(Reuters) - Obese people who had weight-loss surgery were less likely to later suffer a heart attack or stroke, or to die from one, compared to people who did not have the surgery, according to a Swedish study.
The findings, published in the Journal of the American Medical Association, come from a study of more than 4,000 obese people treated at 500 surgery departments and health care centers in Sweden.
Between 1987 and 2001, half of those people opted for bariatric or weight-loss surgeries, most often stomach stapling, and the other half were treated with routine care, including advice on lifestyle changes.
“Compared with usual care, bariatric surgery was associated with reduced number of cardiovascular deaths and lower incidence of cardiovascular events in obese adults,” wrote lead researcher Lars Sjostrom at the University of Gothenburg.
The patients were followed for more than a decade, on average, to see how many of them suffered a heart attack or stroke.
In total, 199 who underwent bariatric surgery had their first heart attack or stroke, and 28 died as a result.
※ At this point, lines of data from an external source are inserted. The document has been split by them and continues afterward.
Lemma edgerl_one_send_per_tuple (send : nat -> outcome unit) (M : nat)
      (r : CaptureResult) (a b c d : list float) (ps : list bytes)
      (w : World) :
  accepts send -> 16 <= M ->
  holds r EdgeRL_DataAcquisition.slaveTask
        [EdgeRL_DataAcquisition.stateCurrentId;
         EdgeRL_DataAcquisition.stateCurrentIq;
         EdgeRL_DataAcquisition.trajectoryIdx;
         EdgeRL_DataAcquisition.trajectoryReset] [a; b; c; d] ->
  Forall2 (fun date p => EdgeRL_DataAcquisition.join_pack date = Ret p)
          (zip4 a b c d) ps ->
  Forall (fun p : bytes => length p = 16) ps /\
  exists i',
    EdgeRL_DataAcquisition.process send M r w
    = (after w (map Send ps) i', Ret tt).
Proof.
  intros Hs Hfit Hh Hp.
  assert (HM : 0 < M) by lia.
  destruct (edgerl_process Hs HM w Hh Hp) as [i' Hrun].
  pose proof (packed_tuples _ _ _ _ Hp) as Hlen.
  split; [exact Hlen|]. exists i'.
  rewrite writes_fits in Hrun; [exact Hrun|].
  eapply Forall_impl; [|exact Hlen]. intros p Hp16. cbv beta in Hp16. lia.
Qed.

(** The EdgeRL pass on any four vectors: one send per tuple of the zip. *)
Lemma edgerl_pass_runs (send : nat -> outcome unit) (M : nat)
      (r : CaptureResult) (a b c d : list float) (w : World) :
  accepts send -> 16 <= M ->
  holds r EdgeRL_DataAcquisition.slaveTask
        [EdgeRL_DataAcquisition.stateCurrentId;
         EdgeRL_DataAcquisition.stateCurrentIq;
         EdgeRL_DataAcquisition.trajectoryIdx;
         EdgeRL_DataAcquisition.trajectoryReset] [a; b; c; d] ->
  exists i',
    EdgeRL_DataAcquisition.process send M r w
    = (after w (map Send
                    (map (fun date => numpy.tobytes (map float32 date))
                         (zip4 a b c d))) i', Ret tt).
Proof.
  intros Hs Hfit Hh.
  destruct (@edgerl_one_send_per_tuple send M r a b c d
              (map (fun date => numpy.tobytes (map float32 date))
                   (zip4 a b c d)) w Hs Hfit Hh (join_pack_rows _))
    as [_ Hrun].
  exact Hrun.
Qed.

(** C9.  The chunked send is applied to each row's bytes on its own.  When
    the 4 * C bytes of a row fit the buffer size, the testbench pass makes
    exactly one send per row, with that row's bytes, in row order; the
    EdgeRL pass, whose tuples have 4 values, makes exactly one send of 16
    bytes per tuple when the buffer size is at least 16.  So no record is
    split over two writes and no write holds two records. *)
Theorem C9_one_write_per_record :
  forall (send : nat -> outcome unit) (M : nat) (r : CaptureResult) (w : World),
    accepts send -> 0 < M ->
    (forall (variables : list string) (values : list (list float)) (N : nat),
        4 * length variables <= M ->
        holds r route_testbench_data.slaveTask variables values ->
        Forall (fun v => length v = N) values ->
        exists w',
          route_testbench_data.process send variables M r w = (w', Ret tt) /\
          calls w' = calls w
                     ++ map (fun row => Send (numpy.tobytes row))
                            (numpy.T (map (map float32) values)) /\
          Forall (fun row => length (numpy.tobytes row) = 4 * length variables)
                 (numpy.T (map (map float32) values))) /\
    (forall (a b c d : list float) (ps : list bytes),
        16 <= M ->
        holds r EdgeRL_DataAcquisition.slaveTask
              [EdgeRL_DataAcquisition.stateCurrentId;
               EdgeRL_DataAcquisition.stateCurrentIq;
               EdgeRL_DataAcquisition.trajectoryIdx;
               EdgeRL_DataAcquisition.trajectoryReset] [a; b; c; d] ->
        Forall2 (fun date p => EdgeRL_DataAcquisition.join_pack date = Ret p)
                (zip4 a b c d) ps ->
        exists w',
          EdgeRL_DataAcquisition.process send M r w = (w', Ret tt) /\
          calls w' = calls w ++ map Send ps /\
          Forall (fun p : bytes => length p = 16) ps).
Proof.
  intros send M r w Hs HM. split.
  - intros variables values N Hfit Hh Hall.
    destruct (@testbench_one_send_per_row send M r variables values N w
                Hs HM Hfit Hh Hall)
      as [Hshape [i' Hrun]].
    eexists. split; [exact Hrun|]. split; [|exact Hshape].
    cbn [calls after]. now rewrite map_map.
  - intros a b c d ps Hfit Hh Hp.
    destruct (@edgerl_one_send_per_tuple send M r a b c d ps w Hs Hfit Hh Hp)
      as [Hlen [i' Hrun]].
    eexists. split; [exact Hrun|]. split; [reflexivity|exact Hlen].
Qed.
By comparison, 234 people who decided against the surgery suffered a heart attack or stroke, and 49 died.
“This is very beneficial in filling that gap -- we just have so little long-term data,” said Ted Adams, a researcher who has studied bariatric surgery and health outcomes at the University of Utah School of Medicine in Salt Lake City.
Adams, who wasn’t involved in the study, added that the results will help inform doctors and patients about the surgery’s long-term consequences.
The study doesn’t prove that weight-loss surgery cuts the risk of heart disease, and some experts say there are still many questions about its benefits and risks.
When the researchers took into account the initial health differences between people who did and did not get surgery, they found that after the surgery, patients were about 30 percent less likely to have a first-time heart attack or stroke than non-surgery patients, and half as likely to die from one.
Study participants who had weight-loss surgery started out with an average body mass index (BMI) of about 42. They lost an average of 16 percent of their starting weight over the 15 years after the procedure.
By contrast, the comparison group, which started out a bit lighter, didn’t consistently lose or gain weight over time.
About 13 percent of the surgery group had complications after the operation and how much weight patients lost in either group wasn’t tied to their chances of having a heart attack or stroke, Sjostrom and his colleagues wrote.
One reason is that the surgery has other health benefits independent of the amount of weight loss, including a reduction in diabetes, which could ease heart risks -- all things to consider when deciding whether to have surgery, Adams said.
Other doctors said that given the uncertainty that still exists about the procedures, the fact that the heart benefits are small and that some patients regain weight, those without other health risks might want to carefully weigh having the surgery done.
“We don’t really know the full spectrum of long-term benefits and risks for these operations,” said Edward Livingston, a professor at the University of Texas Southwestern Medical Center in Dallas who wrote a commentary published with the study.